I was left to piece it all together but unfortunately the jigsaw puzzle had numerous pieces missing which were only given to me sometime later. Not as bewildering, a few moments later, when I a) realized I needed to urinate quickly followed by b) the dawning realization that I couldn’t just hop out of bed, and find a toilet to do my doings. Finding myself in an impossible situation, and knowing that matters were rapidly spiraling out of my control, I decided to go with the flow. And then I heard the flow trickling into a bag. They’d shoved a tube down my jap eye, or fitted a catheter to be medically accurate. Which I hoped they’d been, unlike when you visit hospital, and they want take blood and ask if a medical student can have a go. And they find the vein eventually, after you’ve styled it out by pretending those previous attempts didn’t hurt.
And if you think that’s bad, be thankful I didn’t reveal the life enhancing confidence boost that was defecation. Involving two nurses, a bedpan and all done as if it was speed shi…but not having much control it was more a marathon than a sprint.

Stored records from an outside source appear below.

(* ===== verification/SchedCases.v ===== *)
(** Concrete runs of the scheduler (Sched.v) that show what it does in corner cases. *)

From S2P Require Import Prelude Sched SchedInv SchedOps SchedSleep SchedRun SchedTree SchedExit SchedReap SchedSafe SchedMain.

Definition outcome {A} (os : list Op) (f : Sched → A) : res A := s ← run os kernel_start; Ok (f s).

Definition field {A} (f : Process → A) (p : Z) (s : Sched) : option A := f <$> procs s !! p.

(** A process forks and ends; its child belongs to the process with pid 1, which is the idle
    task, the first one that is created, and stays a zombie when it ends. *)
Example orphan_goes_to_idle :
  outcome [OCreate 12288 0x5000; OYield; OYield; OFork 16384 0x9000 0xa000 0x6000; OExit 0; OYield; OExit 0; OYield; OYield; OYield] (λ s, (field pid 8192 s, field parent_pid 16384 s, field children_list 8192 s, field state 16384 s)) =
  Ok (Some 1, Some 1, Some 16384, Some Zombie).
Proof. vm_compute. reflexivity. Qed.

(** A process without children waits for any child, and nothing wakes it. *)
Example waitpid_without_children :
  outcome [OCreate 12288 0x5000; OYield; OYield; OWaitpid (-1) false; OYield; OYield] (λ s, (field children_list 12288 s, field state 12288 s, field waiting_queue 12288 s)) = Ok (Some 0, Some Waiting, Some None).
Proof. vm_compute. reflexivity. Qed.

(** Two processes are due at tick 10; the tick wakes one of them. *)
Example same_tick_wakes_one :
  outcome [OCreate 12288 0x5000; OCreate 16384 0x6000; OYield; OYield; OSleep 10 1000; OSleep 10 1000; OTime 10; OYield] (λ s, (field state 12288 s, field state 16384 s)) = Ok (Some Running, Some Sleeping).
Proof. vm_compute. reflexivity. Qed.

(** A process sleeps for 10 ticks at tick 5 while another sleeps since tick 0: it is due at
    tick 10. *)
Example sleep_counts_from_last_tick :
  outcome [OCreate 12288 0x5000; OCreate 16384 0x6000; OYield; OYield; OSleep 100 1000; OTime 5] (λ s, (g_now s, g_current_proc s, (λ s', look s' 16384) <$> sleep_then 16384 10 11 s)) = Ok (5, 16384, Ok (Some (Ready, None))).
Proof. vm_compute. reflexivity. Qed.

(** A process that the shutdown has marked as ended runs again. *)
Example shutdown_zombie_runs :
  (s ← run [OCreate 12288 0x5000; OYield] kernel_start; s ← shutdown_mark_user_processes_zombie s; s1 ← scheduler_schedule_internal s; Ok (field state 12288 s, g_current_proc s1, field state 12288 s1)) =
  Ok (Some Zombie, 12288, Some Running).
Proof. vm_compute. reflexivity. Qed.
(* ===== verification/Udp.v ===== *)
(** UDP (src/net/udp.cpp): sixteen sockets with a one-datagram receive buffer each,
    header and pseudo-header checksum, demultiplexing by port. The layer below is
    any [IpLayer]. *)

From S2P Require Import Prelude Wire Ethernet Arp Ipv4.

(** * Model *)

Definition UDP_HEADER_SIZE : Z := 8.
Definition UDP_MAX_SOCKETS : nat := 16.

Record UdpSocket := mkUdpSocket {
  in_use : bool;
  port : Z;
  bound : bool;
  rx_buffer : list Z;
  rx_length : Z;
  rx_src_ip : Z;
  rx_src_port : Z;
  rx_ready : bool
}.

Record Udp := mkUdp {
  sockets : list UdpSocket;
  udp_tx_buffer : list Z;
  udp_chk_buffer : list Z
}.

Definition udp_init (ss : list UdpSocket) : list UdpSocket :=
  (λ s, mkUdpSocket false (port s) false (rx_buffer s) (rx_length s) (rx_src_ip s) (rx_src_port s) false) <$> ss.

(** The checksum and the checksum buffer it was computed in. *)
Definition udp_checksum (buf : list Z) (src_ip dst_ip : Z) (udp_data : list Z) (length : Z)
    : res (Z * list Z) :=
  b ← st32 buf 0 src_ip;
  b ← st32 b 4 dst_ip;
  b ← st8 b 8 0;
  b ← st8 b 9 IP_PROTO_UDP;
  b ← st16 b 10 (htons length);
  b ← blit b 12 udp_data 0 length;
  r ← ipv4_checksum b (12 + length);
  Ok (r, b).

(** The first socket that is bound to [p]. *)
Definition bound_to (p : Z) (s : UdpSocket) : bool := in_use s && bound s && (port s =? p).

Fixpoint find_socket (f : UdpSocket → bool) (ss : list UdpSocket) (i : nat) : option nat :=
  match ss with
  | [] => None
  | s :: ss' => if f s then Some i else find_socket f ss' (S i)
  end.
Lemma udp_bind_port sock p u s :
  (udp_bind sock p u).1 = true → sockets (udp_bind sock p u).2 !! Z.to_nat sock = Some s → port s = p.
Proof.
  unfold udp_bind. case_match; [done|]. destruct (sockets u !! Z.to_nat sock) as [s0|] eqn:E; [|done].
  case_match; [done|]. case_match; [done|]. simpl. intros _.
  rewrite list_lookup_insert_eq by (by eapply lookup_lt_Some). by intros [= <-].
Qed.

Section resolve_lemmas.
Context {W : Type} `{IpLayer W} {ready : W → Prop} `{!IpLayerLaws W ready}.

(** Resolution always returns, and gives back the socket it opened on every path. *)
Lemma dns_resolve_spec h query server tid polls u w :
  udp_wf u → ready w → bytes query → length query = 512%nat → 0 <= server < 2 ^ 32 →
  Forall segments_ok polls →
  ∃ r tid' u' w', dns_resolve h query server tid polls u w = Ok (r, tid', u', w') ∧
    udp_wf u' ∧ opened u' = opened u ∧ ready w'.
Proof.
  intros Hu Hw Yq Lq Hsv Hp. unfold dns_resolve. destruct h as [|c h]; [by eexists _, _, _, _|].
  case_match; [by eexists _, _, _, _|]. cbv zeta. set (sv := if server =? 0 then _ else _).
  assert (0 < sv < 2 ^ 32) as Hsv'.
  { unfold sv. destruct (Z.eqb_spec server 0); [vm_compute; done|lia]. } clearbody sv.
  destruct (dns_build_query_total (c :: h) query tid Yq Lq) as (n & b & -> & Hn & Lb & Yb). step.
  set (t := u16 (tid + 1)). assert (0 <= t mod 1000 < 1000) by (apply Z.mod_pos_bound; lia). clearbody t.
  destruct (Z.leb_spec n 0); [by eexists _, _, _, _|].
  pose proof (udp_socket_wf u Hu) as G1. destruct (udp_socket u) as [sock u1] eqn:Es. simpl in G1.
  destruct (udp_socket_opened u sock u1 Hu Es) as [[? ->]|(i & -> & Hi & Ho & O1)].
  { destruct (Z.ltb_spec sock 0); [by eexists _, _, _, _|lia]. }
  destruct (Z.ltb_spec (Z.of_nat i) 0); [lia|].
  assert (Hclose : ∀ u', udp_wf u' → opened u' = opened u1 →
    udp_wf (udp_close (Z.of_nat i) u') ∧ opened (udp_close (Z.of_nat i) u') = opened u).
  { intros u' Hu' Ou'. split; [by apply udp_close_wf|]. rewrite udp_close_opened, Ou', O1 by done.
    rewrite list_insert_insert_eq. by apply list_insert_id. }
  pose proof (udp_bind_wf (Z.of_nat i) (50000 + t mod 1000) u1 G1 ltac:(lia)) as G2.
  pose proof (udp_bind_opened (Z.of_nat i) (50000 + t mod 1000) u1) as O2.
  pose proof (λ s, udp_bind_port (Z.of_nat i) (50000 + t mod 1000) u1 s) as Hport.
  destruct (udp_bind _ _ u1) as [ok u2]. simpl in *.
  destruct (Hclose u2) as [??]; [done..|].
  destruct ok; cbn [negb]; [|by eexists _, _, _, _].
  destruct (udp_sendto_spec (Z.of_nat i) sv DNS_PORT b n u2 w) as (sent & u3 & w' & -> & G3 & O3 & Hw');
    [done..|lia| |lia|].
  { intros s Hs. rewrite (Hport s eq_refl Hs). lia. }
  step. assert (opened u3 = opened u2) by (unfold opened; by rewrite O3).
  destruct (Hclose u3) as [??]; [done|congruence|].
  destruct sent; cbn [negb]; [|by eexists _, _, _, _].
  destruct (dns_wait_total polls (Z.of_nat i) t u3 G3 Hp) as (r & u4 & -> & G4 & O4 & _). step.
  destruct (Hclose u4) as [??]; [done|congruence|]. by eexists _, _, _, _.
Qed.
End resolve_lemmas.

(** * Properties *)

(** [ip_format] and the resolver's parser agree: the text [ip_format] prints for an
    address is recognised as an address by [dns_is_ip_address], and [dns_parse_ip]
    reads the same address back. *)
Theorem ip_format_parse_roundtrip a :
  0 <= a < 2 ^ 32 →
  ∃ text, ip_format a = text ++ [0] ∧ dns_is_ip_address text = true ∧ dns_parse_ip text = a.
Proof. apply ip_text_roundtrip. Qed.

Lemma ip_format_parse_roundtrip_witness :
  ∃ text, ip_format 0x0101A8C0 = text ++ [0] ∧ dns_is_ip_address text = true ∧ dns_parse_ip text = 0x0101A8C0.
Proof. apply (ip_format_parse_roundtrip 0x0101A8C0). lia. Defined.

(** C40: a query for a host name made of labels of 1 to 63 characters, at most 255
    characters in all, is the header with a fresh transaction id, the RFC 1035
    encoding of the name, and then the type and the class in a single byte each, two
    bytes short of the question RFC 1035 defines and of the four bytes
    [dns_parse_response] skips after a name. *)
Theorem dns_query_layout labels buf tid :
  Forall label_ok labels → labels ≠ [] → (length (dotted labels) <= 255)%nat → length buf = 512%nat →
  ∃ b, let q := dns_header (u16 (tid + 1)) ++ dns_name labels ++ [DNS_TYPE_A; DNS_CLASS_IN] in
    dns_build_query (dotted labels) buf tid = Ok (Z.of_nat (length q), b, u16 (tid + 1)) ∧
    q `prefix_of` b ∧ length b = 512%nat.
Proof. apply dns_build_query_spec. Qed.

(** The name "a.io". *)
Lemma dns_query_layout_witness :
  ∃ b, let q := dns_header 1 ++ [1; 97; 2; 105; 111; 0; 1; 1] in
    dns_build_query [97; 46; 105; 111] (replicate 512 0) 0 = Ok (Z.of_nat (length q), b, 1) ∧
    q `prefix_of` b ∧ length b = 512%nat.
Proof.
  apply (dns_query_layout [[97]; [105; 111]] (replicate 512 0) 0);
    [|done|simpl; lia|by rewrite length_replicate].
  repeat (constructor; [split; [simpl; lia|repeat (constructor; [lia|]); constructor]|]). constructor.
Defined.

An easier way to understand what had happened is to liken my brain to a hard drive of a computer, which had been infected with a virus. A lot of things didn’t work properly.

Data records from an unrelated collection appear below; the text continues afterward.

(** * Properties *)

(** Ping answers ping. When a host sends an echo request with
    [icmp_send_echo_request], the message it hands to IP is well formed and its
    checksum verifies; a host that receives that message sends back, to the sender,
    the echo reply with the same identifier, sequence number and payload, again with
    a checksum that verifies; and when the first host receives this reply its
    callback is told the sequence number of the request. *)
Theorem icmp_ping_roundtrip pktA repA repB (sA sB : Icmp) (wA wB wA2 : Ip) dst srcA id seq t0 t1 freq :
  length pktA = 64%nat → length repB = 1480%nat → ip_wf wA → ip_wf wB →
  0 < dst < 2 ^ 32 → 0 <= srcA < 2 ^ 32 → 0 <= id < 2 ^ 16 → 0 <= seq < 2 ^ 16 →
  g_ping_callback sA = true → freq ≠ 0 →
  let req := icmp_message ICMP_TYPE_ECHO_REQUEST (htons id) (htons seq) ping_payload in
  let rep := icmp_message ICMP_TYPE_ECHO_REPLY (htons id) (htons seq) ping_payload in
  ipv4_checksum req 64 = Ok 0 ∧ ipv4_checksum rep 64 = Ok 0 ∧
  ∃ okA okB sA' wA' wB',
    ipv4_send dst IP_PROTO_ICMP req 64 wA = Ok (okA, wA') ∧
    icmp_send_echo_request pktA t0 dst id seq sA wA = Ok (okA, sA', wA') ∧
    ipv4_send srcA IP_PROTO_ICMP rep 64 wB = Ok (okB, wB') ∧
    icmp_receive repB t0 freq req 64 srcA sB wB = Ok (None, wB') ∧
    icmp_receive repA t1 freq rep 64 dst sA' wA2 =
      Ok (Some (dst, seq, u16 (u64 (u64 (t1 - t0) * 1000) / freq), true), wA2).
Proof.
  intros LA LB HA HB Hd Hs Hid Hsq Hc Hf req rep.
  pose proof ping_payload_bytes as Hbp.
  assert (Lr : length req = 64%nat) by apply icmp_message_length.
  split; [apply (icmp_message_verifies 8 _ _ ping_payload); [lia|done|apply ping_payload_short]|].
  split; [apply (icmp_message_verifies 0 _ _ ping_payload); [lia|done|apply ping_payload_short]|].
  destruct (icmp_send_spec pktA t0 dst id seq sA wA LA HA Hd) as (okA & wA' & E1 & _ & E2).
  assert (Hbr : bytes req) by (apply icmp_message_bytes; [unfold ICMP_TYPE_ECHO_REQUEST; lia|done]).
  destruct (icmp_receive_request repB t0 freq req srcA sB wB) as (i & q & wB' & okB & Ei & Eq & E3 & _ & E4);
    [done|lia|lia|done|done|done|reflexivity|].
  destruct (icmp_message_fields ICMP_TYPE_ECHO_REQUEST id seq ping_payload Hid Hsq) as [F4 F6].
  fold req in F4, F6. rewrite F4 in Ei. rewrite F6 in Eq. injection Ei as <-. injection Eq as <-.
  fold req in E1. rewrite Lr in E1, E4.
  assert (Ep : echo_payload req = ping_payload) by reflexivity. rewrite Ep, icmp_message_length in E3.
  eexists okA, okB, _, wA', wB'. split; [exact E1|]. split; [exact E2|]. split; [exact E3|].
  split; [exact E4|].
  apply (icmp_receive_reply repA t1 freq id seq ping_payload); try done; apply ping_payload_short.
Qed.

One of the many ways that the doctors would gauge just how not properly my brain wasn’t working was this simple way to assess my co-ordination. They would ask me to lie flat out on my bed and to run the heel of one foot up and down the shin of the other. This was an effective measure of whether my brain could send out controlling messages and more importantly, whether they were being received and understood. They weren’t. So they tried another tack, this one involved a doctor standing in front of me and moving his finger in front of him at different heights, to the left and to the right, which they would then hold it still for a matter of seconds whilst I was meant to put my finger tip on their finger tip. You can guess the results. One day after being subjected to yet another routine humiliation – conducted to an audience of medical students – I held out my finger and motioned for the doctor to pull it, bemused he looked around and pulled my finger. By now I hope you are smiling at what I’m going to write. He pulled my finger, as he did so a fart of epic majesty resounded.

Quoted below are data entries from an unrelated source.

Lemma dhcp_find_type_total options :
  bytes options → Z.of_nat (length options) < 2 ^ 16 →
  ∃ t, dhcp_find_type options (Z.of_nat (length options)) = Ok t.
Proof.
  intros Hb Hl. unfold dhcp_find_type. set (n := Z.of_nat (length options)) in *.
  edestruct (loop_rule (λ st : Z * Z, 0 <= st.1) (λ _ : Z, True) (λ st, Z.to_nat (n - st.1)))
    as (r & E & H); [| | |exists r; exact E]; [|simpl; lia|simpl; lia].
  intros [i t] Hi. simpl in *. unfold type_step.
  destruct (Z.ltb_spec i n); [|by eexists]. rewrite (arr_get_in options i 0) by lia. step.
  set (c := nth _ _ _). clearbody c.
  destruct (c =? DHCP_OPT_PAD); [eexists; split; [done|]; simpl; rewrite u16_small by lia; lia|].
  destruct (c =? DHCP_OPT_END); [by eexists|].
  destruct (Z.leb_spec n (i + 1)); [by eexists|]. rewrite (u16_small (i + 1)) by lia.
  rewrite (arr_get_in options (i + 1) 0) by lia. step.
  pose proof (nth_bytes options (Z.to_nat (i + 1)) Hb) as Hlen. set (len := nth _ options _) in *. clearbody len.
  rewrite (u16_small (i + 1 + 1)), (u16_small (n - _)) by lia.
  destruct (Z.ltb_spec (n - (i + 1 + 1)) len); [by eexists|].
  destruct (_ =? _); cbn [andb].
  - destruct (Z.leb_spec 1 len); [rewrite (arr_get_in options (i + 1 + 1) 0) by lia|]; step;
      (eexists; split; [done|]; simpl; rewrite u16_small by lia; lia).
  - step. eexists; split; [done|]; simpl; rewrite u16_small by lia; lia.
Qed.

(** Reception copes with any bytes. *)
Lemma dhcp_receive_total our_mac data s :
  bytes data → Z.of_nat (length data) < 2 ^ 16 → dhcp_wf s →
  ∃ s', dhcp_receive our_mac data (Z.of_nat (length data)) s = Ok s' ∧ dhcp_wf s' ∧ dhcp_xid s' = dhcp_xid s.
Proof.
  intros Hb Hl Hs. unfold dhcp_receive, DHCP_PACKET_SIZE, OPTIONS_AT.
  destruct (Z.ltb_spec (Z.of_nat (length data)) (Z.of_nat 548 - 308)); [by exists s|].
  rewrite (arr_get_in data 0 0) by lia. step. destruct (_ =? 2); cbn [negb]; [|by exists s].
  destruct (ld32_bytes data 4) as (xid & -> & _); [done|lia..|]. step. destruct (_ =? _); cbn [negb]; [|by exists s].
  destruct (view_bytes data 28 6) as (ch & -> & _); [done|lia..|]. step. destruct (eth_mac_equals _ _); cbn [negb]; [|by exists s].
  destruct (ld32_bytes data 236) as (mg & -> & _); [done|lia..|]. step. destruct (_ =? _); cbn [negb]; [|by exists s].
  destruct (Z.ltb_spec (Z.of_nat (length data)) 240); [lia|]. rewrite u16_small by lia.
  destruct (view_bytes data 240 (Z.of_nat (length data) - 240)) as (o & -> & Ho & Lo); [done|lia..|]. step.
  rewrite <-Lo. destruct (dhcp_find_type_total o Ho) as (t & ->); [lia|]. step.
  destruct (ld32_bytes data 16) as (yi & -> & Hyi); [done|lia..|]. step.
  assert (Hs' : dhcp_wf (set_offered yi s)) by (destruct Hs; by split).
  destruct (dhcp_parse_options_total o (set_offered yi s) Ho) as (s' & E & [] & (? & _)); [lia|done|].
  destruct (_ =? _); [rewrite E; step; eexists; split; [done|]; split; [by split|done]|].
  destruct (_ =? _); [rewrite E; step; eexists; split; [done|]; split; [by split|done]|]. by exists s.
Qed.

(** * Lemmas: messages *)

(** The packet up to its options. *)
Definition dhcp_head (mac : list Z) (s : Dhcp) : list Z :=
  [1; 1; 6; 0] ++ be32 (dhcp_xid s) ++ [0; 0] ++ be16 0x8000 ++ replicate 16 0 ++ mac ++
  replicate 202 0 ++ be32 DHCP_MAGIC_COOKIE.

(** The options of a client message. *)
Definition dhcp_client_opts (msg_type : Z) (s : Dhcp) : list dhcp_opt :=
  [Opt DHCP_OPT_MSG_TYPE [msg_type]] ++
  (if msg_type =? DHCP_REQUEST then
     Opt DHCP_OPT_REQUESTED_IP (le_bytes 4 (dhcp_offered_ip s)) ::
     (if dhcp_server_ip s =? 0 then [] else [Opt DHCP_OPT_SERVER_ID (le_bytes 4 (dhcp_server_ip s))])
   else []) ++
  [Opt DHCP_OPT_PARAM_REQ [DHCP_OPT_SUBNET_MASK; DHCP_OPT_ROUTER; DHCP_OPT_DNS]].

Definition dhcp_message (mac : list Z) (msg_type : Z) (s : Dhcp) : list Z :=
  dhcp_head mac s ++ encode_opts (dhcp_client_opts msg_type s) ++ [DHCP_OPT_END].

Lemma dhcp_head_length mac s : length mac = 6%nat → length (dhcp_head mac s) = 240%nat.
Proof. intros Hm. unfold dhcp_head. rewrite !length_app, !length_replicate, Hm. reflexivity. Qed.

Lemma dhcp_fixed_spec mac s :
  length mac = 6%nat → u32_ok (dhcp_xid s) → dhcp_fixed mac s = Ok (dhcp_head mac s ++ replicate 308 0).
Proof.
  intros Hm Hx. do 6 (destruct mac as [|? mac]; [done|]). destruct mac; [|done].
  unfold dhcp_fixed. change (replicate DHCP_PACKET_SIZE 0) with ([] ++ replicate 548 0).
  do 7 zero_field 0%nat. zero_field 16%nat. zero_field 202%nat.
  rewrite !le_bytes_htonl by (done || (unfold DHCP_MAGIC_COOKIE; lia)). rewrite !le_bytes_htons by lia. reflexivity.
Qed.

(** Appending an option. *)
Lemma dhcp_put_option_spec p k idx code data len :
  len = Z.of_nat (length data) → OPTIONS_AT + idx = Z.of_nat (length p) → 0 <= idx →
  idx + Z.of_nat k = OPTIONS_SIZE → (2 + length data <= k)%nat →
  dhcp_put_option (p ++ replicate k 0) idx OPTIONS_SIZE code data len =
    Ok (true, (p ++ encode_opt (Opt code data)) ++ replicate (k - (2 + length data)) 0,
        idx + 2 + Z.of_nat (length data)).
Proof.
  intros -> Hp Hi Hk Hd. unfold dhcp_put_option. destruct (Z.ltb_spec idx 0); [lia|].
  destruct (Z.ltb_spec OPTIONS_SIZE (idx + 2 + Z.of_nat (length data))); [lia|].
  rewrite arr_set_st, (st_zero p k _ 0 [code]) by (simpl; lia). step. cbn [replicate app length].
  assert (L1 : length (p ++ [code]) = S (length p)) by (rewrite length_app; simpl; lia).
  rewrite arr_set_st, (st_zero (p ++ [code]) _ _ 0 [Z.of_nat (length data)]) by (simpl; lia). step.
  cbn [replicate app length]. rewrite <-(assoc_L (++) p). cbn [app].
  assert (L2 : length (p ++ [code; Z.of_nat (length data)]) = S (S (length p))) by (rewrite length_app; simpl; lia).
  change (blit (?a) ?b data 0 ?n) with (st a b data).
  rewrite (st_zero (p ++ [code; Z.of_nat (length data)]) _ _ 0 data) by lia. step.
  cbn [replicate app encode_opt]. do 4 f_equal; [|f_equal; lia]. by rewrite <-(assoc_L (++)).
Qed.

Lemma u32_wire v : 0 <= v < 2 ^ 32 →
  [Z.land v 0xFF; Z.land (Z.shiftr v 8) 0xFF; Z.land (Z.shiftr v 16) 0xFF; Z.land (Z.shiftr v 24) 0xFF] = le_bytes 4 v.
Proof.
  intros Hv. change 0xFF with (Z.ones 8). rewrite !Z.land_ones, !Z.shiftr_div_pow2 by lia.
  cbn [le_bytes]. rewrite !Z.div_div by lia. reflexivity.
Qed.

Lemma dhcp_build_packet_spec mac t s :
  length mac = 6%nat → dhcp_wf s →
  ∃ p, dhcp_build_packet mac t s = Ok (Z.of_nat (length (dhcp_message mac t s)), p) ∧
    dhcp_message mac t s `prefix_of` p.
Proof.
  intros Hm [Hx Hsv Hof _ _ _ _]. pose proof (dhcp_head_length mac s Hm) as Lh.
  unfold dhcp_build_packet, dhcp_put_u32_le_wire. rewrite dhcp_fixed_spec by done. step.
  rewrite (dhcp_put_option_spec (dhcp_head mac s) 308 0) by (done || (rewrite Lh; done) || (simpl; lia)).
  step. cbn [negb]. set (o1 := Opt DHCP_OPT_MSG_TYPE [t]).
  set (r := if t =? DHCP_REQUEST then _ else Ok _).
  set (mid := if t =? DHCP_REQUEST then
     Opt DHCP_OPT_REQUESTED_IP (le_bytes 4 (dhcp_offered_ip s)) ::
     (if dhcp_server_ip s =? 0 then [] else [Opt DHCP_OPT_SERVER_ID (le_bytes 4 (dhcp_server_ip s))]) else []).
  assert (Lm : (length (encode_opts mid) <= 12)%nat).
  { unfold mid. destruct (t =? _), (dhcp_server_ip s =? 0); simpl; lia. }
  assert (Er : r = Ok (true, ((dhcp_head mac s ++ encode_opt o1) ++ encode_opts mid) ++
                    replicate (305 - length (encode_opts mid)) 0, 3 + Z.of_nat (length (encode_opts mid)))).
  { unfold r, mid. destruct (t =? DHCP_REQUEST); [|by rewrite app_nil_r].
    rewrite !u32_wire by done.
    rewrite (dhcp_put_option_spec (dhcp_head mac s ++ encode_opt o1) 305 3);
      [|done|rewrite length_app, Lh; reflexivity|done|done|simpl; lia].
    step. cbn [negb]. destruct (dhcp_server_ip s =? 0); cbn [negb]; [by rewrite encode_opts_cons, app_nil_r|].
    rewrite dhcp_put_option_spec;
      [|done|rewrite !length_app, Lh; reflexivity|simpl; lia|reflexivity|simpl; lia].
    rewrite !encode_opts_cons. change (encode_opts []) with (@nil Z). rewrite app_nil_r, (assoc_L (++)). reflexivity. }
  rewrite Er. step. cbn [negb]. clear Er r.
  set (n := length (encode_opts mid)) in *.
  assert (L1 : length ((dhcp_head mac s ++ encode_opt o1) ++ encode_opts mid) = (243 + n)%nat)
    by (rewrite !length_app, Lh; reflexivity).
  rewrite dhcp_put_option_spec;
    [|done|rewrite L1; unfold OPTIONS_AT; lia|lia|unfold OPTIONS_SIZE; lia|simpl; lia].
  step. cbn [negb length]. set (o2 := Opt DHCP_OPT_PARAM_REQ _).
  destruct (Z.leb_spec OPTIONS_SIZE (3 + Z.of_nat n + 2 + Z.of_nat 3)); [unfold OPTIONS_SIZE in *; lia|].
  rewrite arr_set_st, (st_zero _ _ _ 0 [DHCP_OPT_END]);
    [|rewrite length_app, L1; simpl; unfold OPTIONS_AT; lia|simpl; lia]. step.
  assert (Em : dhcp_message mac t s =
    (((dhcp_head mac s ++ encode_opt o1) ++ encode_opts mid) ++ encode_opt o2) ++ replicate 0 0 ++ [DHCP_OPT_END]).
  { unfold dhcp_message, dhcp_client_opts. fold mid o1 o2. rewrite <-!(assoc_L (++)).
    unfold encode_opts. rewrite !fmap_app, !concat_app. simpl. rewrite ?app_nil_r, <-?(assoc_L (++)). reflexivity. }
  rewrite Em. eexists. split; [|by eexists]. do 3 f_equal. rewrite (length_app (_ ++ encode_opt o2)), (length_app _ (encode_opt o2)), L1.
  unfold DHCP_PACKET_SIZE, OPTIONS_SIZE. rewrite u16_small; simpl; lia.
Qed.

Lemma dhcp_udp_header_spec n :
  0 <= n → 8 + n < 2 ^ 16 → dhcp_udp_header n = Ok (udp_header DHCP_CLIENT_PORT DHCP_SERVER_PORT (8 + n) 0).
Proof.
  intros Hn Hl. unfold dhcp_udp_header.
  assert (L : length (replicate 8 0) = 8%nat) by apply length_replicate.
  pose proof (prefix_nil (replicate 8 0)) as P. generalize dependent (replicate 8 0). intros b0 L P.
  do 3 put_field. unfold st16.
  match type of P with ?q `prefix_of` ?b => destruct (st_at 8 q b 6 (le_bytes 2 0) P L) as (b' & -> & L' & P') end;
    [reflexivity|apply Nat.leb_le; reflexivity|].
  rewrite !le_bytes_htons in P' by (unfold DHCP_CLIENT_PORT, DHCP_SERVER_PORT; lia).
  f_equal. exact (prefix_full _ _ P' L').
Qed.

Lemma dhcp_ip_header_spec n total :
  0 <= n → 28 + n < 2 ^ 16 → total = 20 + (8 + n) →
  dhcp_ip_header n = Ok (ip_header total 0 17 (header_checksum total 0 17 0 IP_BROADCAST) 0 IP_BROADCAST).
Proof.
  intros Hn Hl Et. unfold dhcp_ip_header. replace (20 + 8 + n) with total by lia.
  assert (Ht : 0 <= total < 2 ^ 16) by lia. clear Et.
  assert (L : length (replicate 20 0) = 20%nat) by apply length_replicate.
  pose proof (prefix_nil (replicate 20 0)) as P. generalize dependent (replicate 20 0). intros b0 L P.
  do 10 put_field. rewrite !le_bytes_htons in P by lia.
  set (h := ip_header total 0 17 0 0 IP_BROADCAST).
  match type of P with _ `prefix_of` ?b => assert (Ph : h `prefix_of` b) by exact P; rewrite (checksum_prefix h b 20)
    by (done || apply ip_header_bytes); step;
    destruct (st_patch_at 20 (take 10 h) [0; 0] (drop 12 h) b 10 (le_bytes 2 (header_checksum total 0 17 0 IP_BROADCAST)))
      as (b' & E & L' & P') end; [exact Ph|done|done|done|].
  unfold st16. etrans; [exact E|]. f_equal. exact (prefix_full _ _ P' L').
Qed.

(** The datagram a client message travels in. *)
Definition dhcp_datagram (msg : list Z) : list Z :=
  udp_header DHCP_CLIENT_PORT DHCP_SERVER_PORT (8 + Z.of_nat (length msg)) 0 ++ msg.

Definition with_tx (b : list Z) (s : Dhcp) : Dhcp :=
  mkDhcp (dhcp_xid s) (dhcp_server_ip s) (dhcp_offered_ip s) (dhcp_subnet_mask s)
    (dhcp_gateway s) (dhcp_dns s) (dhcp_got_offer s) (dhcp_got_ack s) b.

Lemma dhcp_packet_eq msg :
  let n := Z.of_nat (length msg) in let total := 20 + (8 + n) in
  (ip_header total 0 17 (header_checksum total 0 17 0 IP_BROADCAST) 0 IP_BROADCAST ++
   udp_header DHCP_CLIENT_PORT DHCP_SERVER_PORT (8 + n) 0) ++ msg =
  ip_packet 0 17 0 IP_BROADCAST (dhcp_datagram msg).
Proof.
  cbv zeta. unfold ip_packet, dhcp_datagram. rewrite (length_app (udp_header _ _ _ _)), udp_header_length.
  replace (20 + Z.of_nat (8 + length msg)) with (20 + (8 + Z.of_nat (length msg))) by lia.
  by rewrite <-(assoc_L (++)).
Qed.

Oddly enough there were no more tests after that…

Upon discharge into the rehabilitation unit one of the tasks was to get me to close my eyes and to stand with my feet together for as long as possible. Given that I had difficulty in even standing up without support this had about as much chance of success as a cement life jacket. I soon discovered that not only were my fine motor skills compromised – fine motor skills, just to remind you, are the ones that tell your fingers your are holding a razor and not a conductors baton – but that also I depended a great deal on visual cues and that I was no good with my eyes closed. This has had a somewhat unexpected consequence.

Imagine a scenario where you are supposed – and you want to prove yourself – to be at your athletic and creative best, one moreover that you don’t need light to guide you but if there is some it’s a bonus, as you can manage perfectly well by touch. In the course of such an activity one displays a series of unusual and highly imaginative manoeuvres, a majority of these depending of split second timing, control of your body and balance. One moreover, that tests every facet of both mind and body to achieve a very desirable outcome. If you are thinking he can’t possibly be referring to what you’re thinking right now, you’re wrong. (If you haven’t worked out what I’m referring to, it is of course a three letter word and the middle letter a vowel). That is precisely what I’m thinking of. I’m just leaving you to fill in the blanks. As due to my lack of fine motor skills, balance problems and coordination I cannot fill in anything.